Task item — This task calls for copying each line below that contains "list".

※ ※ ※

(* ===== verification/LibcSort.v ===== *)
(** * qsort(3) and bsearch(3)

    [qsort] is the stable merge sort of the C library; only that it returns a
    sorted permutation is used.  [bsearch] is the library's halving loop, with
    the number of elements as fuel. *)
From S2P Require Import Prelude.

Section qsort.
Context {A : Type} (compar : A -> A -> Z).

Definition cmp_le (a b : A) : Prop := compar a b <= 0.
#[export] Instance cmp_le_dec : RelDecision cmp_le.
Proof. intros a b. unfold cmp_le. apply _. Defined.

Definition qsort (l : list A) : list A := merge_sort cmp_le l.

Lemma qsort_permutation l : Permutation (qsort l) l.
Proof. apply merge_sort_Permutation. Qed.

Lemma qsort_length l : length (qsort l) = length l.
Proof. apply Permutation_length, qsort_permutation. Qed.

(** What makes a comparison function fit for qsort(3). *)
Class Comparator := {
  compar_total : Total cmp_le;
  compar_trans : Transitive cmp_le;
}.

Lemma qsort_sorted `{!Comparator} l : StronglySorted cmp_le (qsort l).
Proof. apply StronglySorted_merge_sort; apply _ || apply compar_total || apply compar_trans. Qed.
End qsort.

Section bsearch.
Context {A : Type} (compar : A -> Z).

Fixpoint bsearch_loop (fuel : nat) (base : list A) (l u : nat) : option nat :=
  match fuel with
  | O => None
  | S k =>
      if (l <? u)%nat then
        let idx := ((l + u) / 2)%nat in
        match base !! idx with
        | None => None
        | Some p =>
            if compar p <? 0 then bsearch_loop k base l idx
            else if 0 <? compar p then bsearch_loop k base (S idx) u
            else Some idx
        end
      else None
  end.

(** bsearch(key, base, nmemb, ...): the index of the element found. *)
Definition bsearch (base : list A) : option nat :=
  bsearch_loop (S (length base)) base 0 (length base).

(** The array is ordered as the comparison with the key sees it. *)
Definition key_ordered (base : list A) : Prop :=
  forall i j x y, (i < j)%nat -> base !! i = Some x -> base !! j = Some y ->
    (compar x < 0 -> compar y < 0) /\ (0 < compar y -> 0 < compar x).

Lemma bsearch_loop_sound fuel base l u i :
  bsearch_loop fuel base l u = Some i ->
  exists x, base !! i = Some x /\ compar x = 0.
Proof.
  revert l u; induction fuel as [|k IH]; intros l u; cbn [bsearch_loop]; [done|].
  destruct (l <? u)%nat; [|done]. cbv zeta.
  destruct (base !! ((l + u) / 2)%nat) as [p|] eqn:E; [|done].
  destruct (compar p <? 0) eqn:E1; [apply IH|].
  destruct (0 <? compar p) eqn:E2; [apply IH|].
  intros H; injection H as <-. exists p. bool_lia. split; [done|lia].
Qed.

Lemma bsearch_loop_complete fuel base l u j y :
  key_ordered base -> (u <= length base)%nat -> (u - l < fuel)%nat ->
  (l <= j < u)%nat -> base !! j = Some y -> compar y = 0 ->
  is_Some (bsearch_loop fuel base l u).
Proof.
  intros Ho. revert l u; induction fuel as [|k IH]; intros l u Hu Hf Hj Hy H0; [lia|].
  cbn [bsearch_loop]. rewrite (proj2 (Nat.ltb_lt l u)) by lia.
  assert (l <= (l + u) / 2 < u)%nat as Hm.
  { split; [apply Nat.div_le_lower_bound | apply Nat.Div0.div_lt_upper_bound]; lia. }
  cbv zeta. set (m := ((l + u) / 2)%nat) in *.
  destruct (lookup_lt_is_Some_2 base m) as [p Hp]; [lia|]. rewrite Hp.
  destruct (compar p <? 0) eqn:E1; [|destruct (0 <? compar p) eqn:E2]; bool_lia; [| |eauto].
  - apply IH; try lia; try done. split; [lia|].
    destruct (decide (m <= j)%nat) as [Hmj|]; [|lia]. exfalso.
    destruct (decide (m = j)) as [->|]; [simplify_eq; lia|].
    destruct (Ho m j p y) as [Hlt _]; try done; lia.
  - apply IH; try lia; try done. split; [|lia].
    destruct (decide (j <= m)%nat) as [Hmj|]; [|lia]. exfalso.
    destruct (decide (m = j)) as [->|]; [simplify_eq; lia|].
    destruct (Ho j m y p) as [_ Hgt]; try done; lia.
Qed.

Lemma bsearch_sound base i :
  bsearch base = Some i -> exists x, base !! i = Some x /\ compar x = 0.
Proof. apply bsearch_loop_sound. Qed.

(** On an ordered array the search fails only when no element matches. *)
Lemma bsearch_complete base :
  key_ordered base -> bsearch base = None -> Forall (fun x => compar x <> 0) base.
Proof.
  intros Ho Hn. apply Forall_lookup. intros j y Hy H0.
  apply lookup_lt_Some in Hy as Hl.
  destruct (bsearch_loop_complete (S (length base)) base 0 (length base) j y)
    as [i Hi]; try done; try lia.
  unfold bsearch in Hn. by rewrite Hi in Hn.
Qed.
End bsearch.

(** An array strictly ordered by an integer key, searched by subtraction. *)
Lemma key_ordered_sub {A} (key : A -> Z) (k : Z) (l : list A) :
  StronglySorted (fun a b => key a <= key b) l ->
  key_ordered (fun x => k - key x) l.
Proof.
  intros Hs i j x y Hij Hx Hy. 
  assert (key x <= key y); [|lia].
  revert i j Hij Hx Hy. induction Hs as [|a l Hs IH Hf]; intros i j Hij Hx Hy; [done|].
  destruct i as [|i], j as [|j]; simplify_eq/=; try lia.
  - rewrite Forall_lookup in Hf. by eapply Hf.
  - eapply (IH i j); eauto with lia.
Qed.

※ ※ ※

Result for this task —
Definition qsort (l : list A) : list A := merge_sort cmp_le l.
Fixpoint bsearch_loop (fuel : nat) (base : list A) (l u : nat) : option nat :=
Definition bsearch (base : list A) : option nat :=
Definition key_ordered (base : list A) : Prop :=
Lemma key_ordered_sub {A} (key : A -> Z) (k : Z) (l : list A) :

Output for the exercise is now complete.